In the design of portal frames and other steel structures, moment-resisting bases can be provided if large lateral forces and bending moments are anticipated. This can lead to the economical design of the frame members, but the base will have to be carefully designed as a moment-resisting connection. Therefore such bases are expected to transfer bending moment and axial forces between the steel members and the concrete substructure. Depending on the direction of the moment and the magnitude, base plates can be symmetric or asymmetric.

For the design of moment-resisting base plates, the smallest diameter of bolts to be considered should be M20, even though M30 bolts are deemed the most appropriate. Larger bolts in smaller numbers are usually preferable. All holding-down bolts should be provided with an embedded anchor plate for the head of the bolt to bear against.

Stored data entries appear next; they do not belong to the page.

(** [pbuf_alloc] gives a packet of its caller's own, or nothing.  It returns
    for every layer, length, type and answer of the pools.  A packet is a chain
    of new pbufs with one pointer each, [length] bytes in all and the lengths
    right, each payload inside the block of its pbuf (none yet for [PBUF_ROM] and
    [PBUF_REF]), and nothing else changes; one from [PBUF_RAM] or [PBUF_POOL] has
    room for the headers of its layer.  Without memory, also in the middle of a
    chain, the result is [NULL] and the heap is what it was. *)
Theorem pbuf_alloc_chain (h : pbuf_heap) (own : Z -> nat) (layer : pbuf_layer) (length : Z) (type : pbuf_type)
    (memp : list (option Z)) (mem_malloc : Z -> option Z) :
  refs_ok h own -> 0 <= length < 65536 -> answers_ok h [] memp -> heap_answers h mem_malloc ->
  exists r h', pbuf_alloc h layer length type memp mem_malloc = Ret (r, h') /\
    match r with
    | None => h' = h
    | Some p =>
        refs_ok h' (own_add own p) /\ (forall x n, h !! x = Some n -> h' !! x = Some n) /\
        (exists l, path h' (Some p) (p :: l) /\ chain_wf (segs h' (p :: l)) /\ chain_len (segs h' (p :: l)) = length /\
           forall x, x ∈ p :: l -> h !! x = None /\
             exists n, h' !! x = Some n /\ pn_ref n = 1 /\ payload_placed type mem_malloc x n) /\
        (forall k, type = PBUF_RAM \/ type = PBUF_POOL -> 0 <= k <= pbuf_layer_value layer -> length + k < 65536 ->
           exists h2, pbuf_add_header h' (Some p) k = Ret (0, h2))
    end.
Proof.
  intros Hok Hlen Han Hheap.
  destruct (pbuf_alloc_ok h layer length type memp mem_malloc Hlen Han Hheap) as (r & h' & Heq & Hr).
  exists r, h'. split; [done|]. destruct r as [p|]; [|done]. destruct Hr as (l & Hal).
  pose proof Hal as [Hfc Hwf Hl Hpl Hroom]. split_and!.
  - by apply fresh_chain_refs with h l.
  - intros x n Hx. rewrite (fc_kept _ _ _ Hfc); [done|].
    intros Hin. pose proof (fc_fresh _ _ _ Hfc x Hin). congruence.
  - exists l. split_and!; [apply (fc_path _ _ _ Hfc)|done..|]. intros x Hx. split; [by apply (fc_fresh _ _ _ Hfc)|].
    destruct (fc_nodes _ _ _ Hfc x Hx) as (n & Hn & Href & _). exists n. split_and!; [done..|]. by apply Hpl.
  - intros k Ht Hk Hfit. by eapply allocated_headroom.
Qed.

The sizes of anchor plates are chosen so as not to apply stress of more than 30 N/mm^{2} at the concrete interface, assuming 50% of the plate is embedded in concrete. When the moments and forces are high, the holding-down system may need to be designed in conjunction with the reinforcement in the base.

**Design Methodology**

The design methodology for a moment-resisting base plate connection involves using an iterative approach/experience to select the best base dimensions and bolt configuration. This arrangement is then evaluated for its resistance against the anticipated actions from the superstructure.

In EN 1993-1-1:2005, the resistance of a base plate subjected to bending moment and axial force is assumed to be provided by two T-stubs, one in tension, and the other in compression. The resistance of the stub in tension is assumed to be provided by the holding down bolts, while the resistance of the stub in compression is assumed to be provided by a compression zone in the concrete, which is concentric with the column flange as shown below.

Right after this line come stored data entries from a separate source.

Lemma mem_link_valid_ok h l1 b l2 :
  heap_ok h (l1 ++ b :: l2) -> mem_link_valid h (hp_ram h + bk_ptr b) = true.
Proof.
  intros Hok. pose proof Hok as [_ He _ Ht Hl _ _ _].
  destruct (chained_middle _ _ l1 b l2 (Chained _ _ _ Ht Hl)) as (Hn & Hp & _ & Hl2 & Ht1 & Hb & Ht2 & Hb0 & Hbr).
  unfold mem_link_valid, ptr_to_mem. rewrite mem_to_ptr_index, Hn, Hp, mem_size_aligned by lia.
  assert (default 0 (bk_ptr <$> last l1) <= bk_ptr b /\
    negb (default 0 (bk_ptr <$> last l1) =? bk_ptr b) &&
    negb (mem_next (hp_mem h) (hp_ram h + default 0 (bk_ptr <$> last l1)) =? bk_ptr b) = false) as [Hle ->].
  { destruct l1 as [|a l1 _] using rev_ind.
    - change (default 0 (bk_ptr <$> last [])) with 0. destruct Ht1. by split.
    - rewrite last_snoc. change (default 0 (bk_ptr <$> Some a)) with (bk_ptr a). rewrite <- app_assoc in Ht, Hl.
      destruct (chained_middle _ _ l1 a (b :: l2) (Chained _ _ _ Ht Hl)) as (Hna & _ & _ & _ & _ & Ha%blk_ok_room & Hta & _).
      destruct Hta as [Hab _]. rewrite Hna, Hab, Z.eqb_refl, andb_false_r. split; [lia|done]. }
  destruct (Z.ltb_spec 10240 (bk_next b)), (Z.ltb_spec 10240 (default 0 (bk_ptr <$> last l1))); try lia.
  cbn [orb negb]. destruct l2 as [|c l2].
  - cbn [tiles] in Ht2. rewrite He, Ht2, Z.eqb_refl. done.
  - destruct Ht2 as (<- & _). destruct Hl2 as (_ & -> & _). by rewrite Z.eqb_refl, andb_false_r.
Qed.

Lemma is_low_unuse l1 b l2 f :
  is_low (l1 ++ b :: l2) f -> bk_used b = true -> bk_ptr b <= MEM_SIZE_ALIGNED ->
  is_low (l1 ++ unuse b :: l2) (Z.min f (bk_ptr b)).
Proof.
  intros [Hf Hle] Hu Hb. split.
  - destruct (Z.min_spec f (bk_ptr b)) as [[Hlt ->]|[_ ->]].
    + destruct Hf as [->|(c & Hc & Hcf & <-)]; [by left|right]. exists c. split; [|done].
      apply elem_of_app in Hc as [Hc|[->|Hc]%elem_of_cons]; [apply elem_of_app; by left|congruence|].
      apply elem_of_app; right; by right.
    + right. exists (unuse b). split; [apply elem_of_app; right; by left|done].
  - intros c [Hc|[->|Hc]%elem_of_cons]%elem_of_app Hcf; [..|cbn [unuse bk_ptr]; lia|];
      (transitivity f; [lia|]); apply Hle; (done || apply elem_of_app); [by left|right; by right].
Qed.

(** A well-formed heap after the block [b] was freed. *)
Definition released (h : heap) (l1 : list blk) (b : blk) (l2 : list blk) (h' : heap) : Prop :=
  heap_ok h' (coalesce l1 b l2) /\ kept (hp_ram h) (l1 ++ unuse b :: l2) (hp_mem h) (hp_mem h') /\
  hp_ram h' = hp_ram h /\ mem_used (hp_mem h') (hp_ram h + bk_ptr b) = 0 /\
  (forall c, bk_used c = true -> c ∈ coalesce l1 b l2 <-> c ∈ l1 ++ unuse b :: l2).


Lemma mem_free_spec h l1 b l2 :
  heap_ok h (l1 ++ b :: l2) -> bk_used b = true ->
  exists h', mem_free h (hp_ram h + bk_ptr b + SIZEOF_STRUCT_MEM) = Ret h' /\ released h l1 b l2 h'.
Proof.
  intros Hok Hub. pose proof Hok as [Hram He Heu Ht Hl Hh (f & Hf & Hlow) Hst].
  pose proof (Chained _ _ _ Ht Hl) as Hc.
  destruct (chained_middle _ _ _ _ _ Hc) as (Hn & Hp & Hu & _ & Ht1 & Hb & Ht2 & Hb0 & Hbr).
  destruct (use_spec _ _ _ _ _ false Hc) as [Hc' Hk']. pose proof Hc' as [Ht' _].
  unfold mem_free. change (MEM_ALIGNMENT - 1) with 3. rewrite land3.
  assert ((hp_ram h + bk_ptr b + SIZEOF_STRUCT_MEM) mod 4 = 0) as ->.
  { destruct Hb as (_ & ? & _). repeat apply mod4_add; (done || tauto). }
  replace (hp_ram h + bk_ptr b + SIZEOF_STRUCT_MEM - SIZEOF_STRUCT_MEM) with (hp_ram h + bk_ptr b) by lia.
  destruct (Z.eqb_spec (hp_ram h + bk_ptr b + SIZEOF_STRUCT_MEM) 0); [hlia|].
  destruct (Z.ltb_spec (hp_ram h + bk_ptr b) (hp_ram h)); [lia|].
  destruct (Z.ltb_spec (hp_ram_end h) (hp_ram h + bk_ptr b + SIZEOF_STRUCT_MEM + MIN_SIZE_ALIGNED)); [hlia|].
  cbn [orb negb Z.eqb]. rewrite Hu, Hub, (mem_link_valid_ok _ _ _ _ Hok). cbn [int_of_bool Z.eqb negb].
  set (h1 := hp_set_mem h _).
  set (h2 := if _ <? hp_lfree h1 then hp_set_lfree h1 _ else h1).
  assert (h2 = hp_set_lfree h1 (hp_ram h + Z.min f (bk_ptr b))) as ->.
  { subst h2. change (hp_lfree h1) with (hp_lfree h). rewrite Hf. ztest; [by rewrite Z.min_r by lia|].
    rewrite Z.min_l, <- Hf by lia. by destruct h. }
  set (h3 := hp_set_stats _ _).
  assert (end_ok h3) as Hend.
  { split; [exact He|]. rewrite <- Heu. symmetry. apply mem_used_ext. intros x Hx. destruct Hk' as [_ Hout].
    apply Hout. change (hp_ram_end h3) with (hp_ram_end h) in Hx. hlia. }
  assert (ms_used (hp_stats h3) = used_bytes (l1 ++ unuse b :: l2)) as Hst3.
  { cbn [h3 hp_set_stats hp_stats stats_dec_used ms_used h1 hp_set_mem hp_set_lfree hp_mem hp_ram]. hdr_read.
    rewrite Hn, Hst, (u16_small (hp_ram h + _ - _)), !used_bytes_app by lia.
    cbn [used_bytes unuse bk_used bk_next bk_ptr]. rewrite Hub.
    pose proof (used_bytes_range _ _ _ Ht') as Hr. rewrite used_bytes_app in Hr.
    cbn [used_bytes unuse bk_used] in Hr. rewrite u16_small; hlia. }
  pose proof (is_low_unuse _ _ _ _ Hlow Hub ltac:(rewrite mem_size_aligned; lia)) as Hlow'.
  destruct (plug_holes_spec h3 l1 (unuse b) l2 _ Hc' Hend eq_refl eq_refl Hlow') as (h' & Heq & m' & -> & Hc4 & Hk4 & Hu4 & Hf4 & Hs4 & Hb4).
  exists (hp_set_mem h3 m'). split; [exact Heq|]. destruct Hc4 as [Ht4 Hl4]. split_and!; try done.
  - split; try done; [| |eexists; split; [done|by apply Hf4]|exact (eq_trans Hst3 (eq_sym Hb4))].
    + destruct Hend as [_ <-]. symmetry. apply mem_used_ext. intros x Hx. destruct Hk4 as [_ Hout].
      apply Hout. change (hp_ram_end (hp_set_mem h3 m')) with (hp_ram_end h) in Hx. change (hp_ram h3) with (hp_ram h). hlia.
    + by apply coalesce_no_holes.
  - by transitivity (hp_mem h3).
Qed.

(** ** Trimming *)

(** What is behind a block that was cut at [ptr2]: the free block that follows
    grows, or a new free block appears when it can hold something. *)
Definition trimmed (l1 : list blk) (b : blk) (l2 : list blk) (newsize : Z) : list blk :=
  let ptr2 := bk_ptr b + SIZEOF_STRUCT_MEM + newsize in
  if newsize =? bk_size b then l1 ++ b :: l2
  else match l2 with
  | c :: l2' =>
      if bk_used c then
        if newsize + SIZEOF_STRUCT_MEM + MIN_SIZE_ALIGNED <=? bk_size b
        then l1 ++ Blk (bk_ptr b) ptr2 true :: Blk ptr2 (bk_next b) false :: l2
        else l1 ++ b :: l2
      else l1 ++ Blk (bk_ptr b) ptr2 true :: Blk ptr2 (bk_next c) false :: l2'
  | [] => l1 ++ [b]
  end.

(** The last block of the heap, with room for a free block behind the cut: the
    assertion in that branch does not allow it. *)
Definition trims_last (b : blk) (l2 : list blk) (newsize : Z) : Prop :=
  l2 = [] /\ newsize + SIZEOF_STRUCT_MEM + MIN_SIZE_ALIGNED <= bk_size b.

Lemma trimmed_cut_free l1 b c l2 newsize :
  bk_used c = false -> newsize <> bk_size b ->
  trimmed l1 b (c :: l2) newsize =
    l1 ++ Blk (bk_ptr b) (bk_ptr b + 8 + newsize) true :: Blk (bk_ptr b + 8 + newsize) (bk_next c) false :: l2.
Proof. intros Hc Hn. unfold trimmed. rewrite Hc. by destruct (Z.eqb_spec newsize (bk_size b)). Qed.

The design verification of a moment-resisting base plate, therefore, involves the following steps;

**STEP 1**

Evaluate the design forces in the equivalent T-stubs for both flanges. For a flange in compression, the force may be assumed to be concentric with the flange. For a flange in tension, the force is assumed to be along the line of the holding down bolts.

**STEP 2**

Evaluate the resistance of the equivalent T-stub in compression.

**STEP 3**

Evaluate the resistance of the equivalent T-stub in tension

**STEP 4**

Verify the adequacy of the shear resistance of the connection.

**STEP 5**

Verify the adequacy of the welds in the connection.

**STEP 6**

Verify the anchorage of the holding down bolts.

**Design Example**

Verify the capacity of the base plate arrangement in grade S275 steel shown below to resist the following actions;

M_{Ed }= 125 kNm

N_{Ed} = -870 kN (compression)

V_{Ed }= 100 kN

**Column**

From data tables for 254 x 254 x 132 UKC in S355

Depth h_{c} = 276.3 mm

Width b_{c} = 261.3 mm

Flange thickness t_{f,c} = 25.3 mm

Web thickness t_{w,c} = 15.3 mm

Root radius r_{c} = 12.7 mm

Elastic modulus (y-y axis) W_{el,y,c} = 1630000 mm^{3}

Plastic modulus (y-y axis) W_{pl,y,c} = 1870000 mm^{3}

Area of cross section A_{c }= 16800 mm^{2}

Depth between flanges h_{w,c} = h_{c} – 2 t_{f,c} = 276.3 – (2 x 25.3) = 200.4 mm

**Base plate**

Steel grade S275

Depth h_{bp} = 500 mm

Gross width b_{g,bp} = 500 mm

Thickness t_{bp} = 50 mm

**Concrete**

The concrete grade used for the base is C30/37

**Bolts**

M24 8.8 bolts

Diameter of bolt shank d = 24 mm

Diameter of hole d_{0} = 26 mm

Shear area (per bolt) A_{s} = 353 mm^{2}

Number of bolts on either side n = 3

**MATERIAL STRENGTHS**

*Column and base plate*

The National Annex to BS EN 1993-1-1 refers to BS EN 10025-2 for values of nominal yield and ultimate strength. When ranges are given the lowest value should be adopted.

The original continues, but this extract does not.